> [What is needed]:
Among the records that follow, find the line with "(s e : string)" and the line with "In x (expenses". Set down those lines and all lines between them exactly, without adding anything.

Start of Records for this task

(** X2. The reads for one user depend only on that user's deposits and
    expenses and on the trips table: two stores that agree on these give
    the same totals and the same statement. *)
Theorem other_users_do_not_matter (d1 d2 : database) (user_id : Z)
    (start end_ : option string) (include_rejected : bool) :
  trips d1 = trips d2 ->
  filter (of_user_d user_id) (deposits d1)
  = filter (of_user_d user_id) (deposits d2) ->
  filter (of_user_e user_id) (expenses d1)
  = filter (of_user_e user_id) (expenses d2) ->
  calc_user_totals d1 user_id start end_ include_rejected
  = calc_user_totals d2 user_id start end_ include_rejected
  /\ fetch_user_statement d1 user_id start end_ include_rejected
     = fetch_user_statement d2 user_id start end_ include_rejected.
Proof.
  intros Ht Hd He.
  unfold calc_user_totals, fetch_user_statement, union_all.
  rewrite !where_d_split, !where_e_split, Ht, Hd, He. split; reflexivity.
Qed.

Lemma other_users_do_not_matter_witness :
  calc_user_totals Sample.same_day 1 None None false
  = calc_user_totals
      {| trips := trips Sample.same_day;
         expenses := Expense.mk 9 1 2 "2024-01-07" "Táxi" None 30 None
                       "pendente" "2024-01-07T09:00:00"
                     :: expenses Sample.same_day;
         deposits := deposits Sample.same_day |} 1 None None false.
Proof.
  apply (other_users_do_not_matter Sample.same_day _ 1 None None false);
    reflexivity.
Defined.

Lemma text_leb_refl (s : string) : String.leb s s = true.
Proof. unfold String.leb. now rewrite text_compare_refl. Qed.

Lemma period_filter_given (s e date : string) :
  s <> "" -> e <> "" ->
  period_filter (Some s) (Some e) date = between date s e.
Proof.
  intros Hs He. unfold period_filter, truthy.
  apply String.eqb_neq in Hs, He. now rewrite Hs, He.
Qed.

(** X3. With both endpoints given the period is the closed interval
    [start, end] of the TEXT order: every row of the statement is dated
    inside it, and a deposit or an expense (whose trip exists) of the user
    dated exactly at [start] or at [end] has its row in the statement. *)
Theorem period_is_closed_interval (d : database) (user_id : Z)
    (s e : string) (include_rejected : bool) :
  s <> "" -> e <> "" ->
  (forall r,
      In r (fetch_user_statement d user_id (Some s) (Some e) include_rejected)
      -> String.leb s (Row.date r) = true
         /\ String.leb (Row.date r) e = true)
  /\ (String.leb s e = true ->
      (forall x r,
          In x (deposits d) -> Deposit.user_id x = user_id ->
          Deposit.date x = s \/ Deposit.date x = e ->
          In r (deposit_rows (trips d) x) ->
          In r (fetch_user_statement d user_id (Some s) (Some e)
                  include_rejected))
      /\ (forall x t,
             In x (expenses d) -> Expense.user_id x = user_id ->
             status_filter include_rejected (Expense.status x) = true ->
             Expense.date x = s \/ Expense.date x = e ->
             In t (trips d) -> Trip.id t = Expense.trip_id x ->
             In (expense_row x t)
               (fetch_user_statement d user_id (Some s) (Some e)
                  include_rejected))).
Proof.
  intros Hs He. split.
  - intros r. rewrite statement_In, union_all_In.
    intros [(x & _ & Hw & Hr) | (x & _ & Hw & Hr)].
    + apply deposit_rows_spec in Hr. destruct Hr as (_ & -> & _).
      unfold where_d in Hw. rewrite (period_filter_given _ _ _ Hs He) in Hw.
      apply andb_prop in Hw. destruct Hw as [_ Hw].
      now apply andb_prop in Hw.
    + apply expense_rows_spec in Hr. destruct Hr as (t & _ & _ & ->).
      simpl. unfold where_e in Hw.
      rewrite (period_filter_given _ _ _ Hs He) in Hw.
      apply andb_prop in Hw. destruct Hw as [Hw _].
      apply andb_prop in Hw. destruct Hw as [_ Hw].
      now apply andb_prop in Hw.
  - intros Hle.
    assert (Hin : forall date, date = s \/ date = e ->
                               between date s e = true).
    { intros date [-> | ->]; unfold between;
        now rewrite ?text_leb_refl, ?Hle. }
    split.
    + intros x r Hx Hu Hd Hr. apply statement_In, union_all_In. left.
      exists x. repeat split; trivial. unfold where_d.
      rewrite (period_filter_given _ _ _ Hs He), (Hin _ Hd), andb_true_r.
      now apply Z.eqb_eq.
    + intros x t Hx Hu Hst Hd Ht Hk. apply statement_In, union_all_In.
      right. exists x. repeat split; trivial.
      * unfold where_e.
        rewrite (period_filter_given _ _ _ Hs He), (Hin _ Hd), Hst.
        rewrite !andb_true_r. now apply Z.eqb_eq.
      * apply expense_rows_spec. now exists t.
Qed.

End of Records for this task

> [Exercise solution]:
    (s e : string) (include_rejected : bool) :
  s <> "" -> e <> "" ->
  (forall r,
      In r (fetch_user_statement d user_id (Some s) (Some e) include_rejected)
      -> String.leb s (Row.date r) = true
         /\ String.leb (Row.date r) e = true)
  /\ (String.leb s e = true ->
      (forall x r,
          In x (deposits d) -> Deposit.user_id x = user_id ->
          Deposit.date x = s \/ Deposit.date x = e ->
          In r (deposit_rows (trips d) x) ->
          In r (fetch_user_statement d user_id (Some s) (Some e)
                  include_rejected))
      /\ (forall x t,
             In x (expenses d) -> Expense.user_id x = user_id ->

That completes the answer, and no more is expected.